The management requirements are extremely high. Most regions or countries have classified health products into the food system, such as Canada, the United States, Japan, and the European Union. Only Australia took the lead in classifying health products into the drug system, and uniformly supervised health products according to the requirements of drug regulation.
管理要求极高。大部分地区或国家都将保健品划入食品体系中,如加拿大、美国、日本、欧盟,只有澳洲率先将保健品划入药品体系,按照药品监管的要求对保健品进行统一监管。
The scope of management is comprehensive. TGA is responsible for the evaluation of new drugs, formulation of standards, implementation of testing, issuance of drug manufacturing licenses, supervision of drug production processes, sampling of drug markets, inspection of drug manufacturers, inspection of drug production records, and handling complaints, so as to ensure that the "whole chain of life" of each health product is under the transparent supervision process of TGA.
管理范围全面。TGA对评估新药、制定标准、执行检测、颁发药品制造许可、监督药品生产过程、抽检药品市场、视察药品生产制造厂、检查药品生产记录以及处理投诉等流程,全部一管到底,保证每一个保健品的“生命全链条”都在TGA透明的监管流程之下。

Why Australia? 为什么选用澳洲产品？

The formula of repeated experiments. Australian health care products are basically made of animals, plants or minerals. Artificial ingredients cannot be added and the composition of the formula cannot be changed at will. And like drugs, the formula of health care products should be introduced to the market after repeated laboratory tests and tests, so as to maintain the safety and efficacy of the products to the greatest extent.
反复实验的配方。澳洲的保健品基本上是以动植物或矿物质作为原材料,不能随意添加人工成分和改变配方构成。而且和药品一样,保健品的配方要经过反复的实验室试验和检测之后才被推向市场,最大程度维持了产品的安全性和功效性。

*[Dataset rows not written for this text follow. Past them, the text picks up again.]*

(** X17: [config] is not all-or-nothing.  When an output or alternate
    function mode is asked for with an invalid speed, it returns false after
    the pin's mode field (and, in an alternate function mode, its alternate
    function field) has been written; speed, output type and pull are left
    as they were. *)
Theorem config_invalid_speed_leaves_mode_written g mode pull speed af p :
  pin_number_of g < 16 ->
  GPIO_MODER_MODER0 = 3 ->
  enable_clock g = true ->
  (is_alternate mode = true -> IS_GPIO_AF af = true) ->
  is_driven mode = true ->
  IS_GPIO_SPEED speed = false ->
  fst (config g mode pull speed af p) = false /\
  pin_bits (pin_number_of g) (MODER (snd (config g mode pull speed af p))) =
    Z.land mode GPIO_MODE /\
  OSPEEDR (snd (config g mode pull speed af p)) = OSPEEDR p /\
  OTYPER (snd (config g mode pull speed af p)) = OTYPER p /\
  PUPDR (snd (config g mode pull speed af p)) = PUPDR p /\
  AFR (snd (config g mode pull speed af p)) =
    (if is_alternate mode then AFR (write_AFR (pin_number_of g) af p) else AFR p).
Proof.
  intros Hpos Hmask Hclk Haf Hdrv Hspd.
  pose proof (pin_nonneg g) as Hnn.
  destruct (config_result g mode pull speed af p)
    as [[_ Hwhy] | [(E & _) | (_ & _ & _ & Hok)]].
  - destruct Hwhy as [Hoff | [Halt Hbad]]; [congruence |].
    rewrite (Haf Halt) in Hbad. discriminate.
  - rewrite E. cbn [fst snd].
    split; [reflexivity |].
    split; [apply write_MODER_bits; [lia | exact Hmask] |].
    destruct (is_alternate mode); repeat split; reflexivity.
  - rewrite (Hok Hdrv) in Hspd. discriminate.
Qed.

(** X18: when [config] succeeds for a pin number below 16 (with the HAL's
    field masks of pin 0 being 3, 3, 3 and 1, a pull value below 4, a speed
    below 4 and an alternate function index below 16 where they are used),
    the pin's mode field holds the two low bits of the mode and its pull
    field the pull value; in an output or alternate function mode its speed
    field holds the speed and its output type bit is bit 4 of the mode,
    otherwise the speed and output type registers are untouched; in an
    alternate function mode its alternate function field holds the index,
    otherwise the alternate function registers are untouched. *)
Theorem config_programs_the_pin g mode pull speed af p p' :
  pin_number_of g < 16 ->
  GPIO_MODER_MODER0 = 3 -> GPIO_PUPDR_PUPDR0 = 3 ->
  GPIO_OSPEEDER_OSPEEDR0 = 3 -> GPIO_OTYPER_OT_0 = 1 ->
  length (AFR p) = 2%nat ->
  0 <= pull < 4 ->
  (is_driven mode = true -> 0 <= speed < 4) ->
  (is_alternate mode = true -> 0 <= af < 16) ->
  config g mode pull speed af p = (true, p') ->
  pin_bits (pin_number_of g) (MODER p') = Z.land mode GPIO_MODE /\
  pin_bits (pin_number_of g) (PUPDR p') = pull /\
  (if is_driven mode
   then pin_bits (pin_number_of g) (OSPEEDR p') = speed /\
        Z.testbit (OTYPER p') (pin_number_of g) = Z.testbit mode 4
   else OSPEEDR p' = OSPEEDR p /\ OTYPER p' = OTYPER p) /\
  (if is_alternate mode
   then pin_alternate (pin_number_of g) p' = af
   else AFR p' = AFR p).
Proof.
  intros Hpos HM HP HS HO Hlen Hpull Hspeed Haf H.
  pose proof (pin_nonneg g) as Hnn.
  assert (Hrange : 0 <= pin_number_of g < 16) by lia.
  destruct (config_result g mode pull speed af p)
    as [[E _] | [(E & _) | (E & _)]]; rewrite E in H; try discriminate.
  assert (Hp : p' = write_PUPDR (pin_number_of g) pull
                 (if is_driven mode
                  then write_OTYPER (pin_number_of g) mode
                         (write_OSPEEDR (pin_number_of g) speed
                            (write_MODER (pin_number_of g) mode
                               (if is_alternate mode
                                then write_AFR (pin_number_of g) af p else p)))
                  else write_MODER (pin_number_of g) mode
                         (if is_alternate mode
                          then write_AFR (pin_number_of g) af p else p)))
    by congruence.
  clear H E. subst p'.
  split; [| split; [| split]].
  - destruct (is_driven mode);
      apply (write_MODER_bits (pin_number_of g) mode); assumption.
  - apply write_PUPDR_bits; assumption.
  - destruct (is_driven mode); [| destruct (is_alternate mode); split; reflexivity].
    split.
    + apply (write_OSPEEDR_bits (pin_number_of g) speed); auto.
    + apply (write_OTYPER_bit (pin_number_of g) mode); assumption.
  - destruct (is_alternate mode) eqn:Ealt.
    + destruct (is_driven mode);
        apply (write_AFR_nibble (pin_number_of g) af p); auto.
    + destruct (is_driven mode); reflexivity.
Qed.

Lemma keeps_other_pins_refl pos p : keeps_other_pins pos p p.
Proof. intros q Hq Hne. repeat split; reflexivity. Qed.

Lemma keeps_other_pins_trans pos p1 p2 p3 :
  keeps_other_pins pos p1 p2 -> keeps_other_pins pos p2 p3 -> keeps_other_pins pos p1 p3.
Proof.
  intros H12 H23 q Hq Hne.
  destruct (H12 q Hq Hne) as (A1 & A2 & A3 & A4 & A5).
  destruct (H23 q Hq Hne) as (B1 & B2 & B3 & B4 & B5).
  repeat split; congruence.
Qed.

Continuous market tracking. Unlike other institutions that only focus on the "one hammer deal" of early-stage approval, for health products registered in TGA and circulating in the market, TGA will regularly take samples from the market for stability tests to ensure that their quality does not deviate and remains in the best condition.
持续的市场跟踪。与其他机构只注重前期审批的“一锤子买卖”不同,对于在TGA注册并在市场流通的保健品,TGA会定期从市场中抽取样品进行稳定性测试,以确保其品质不出现偏差,依旧维持着最佳状态。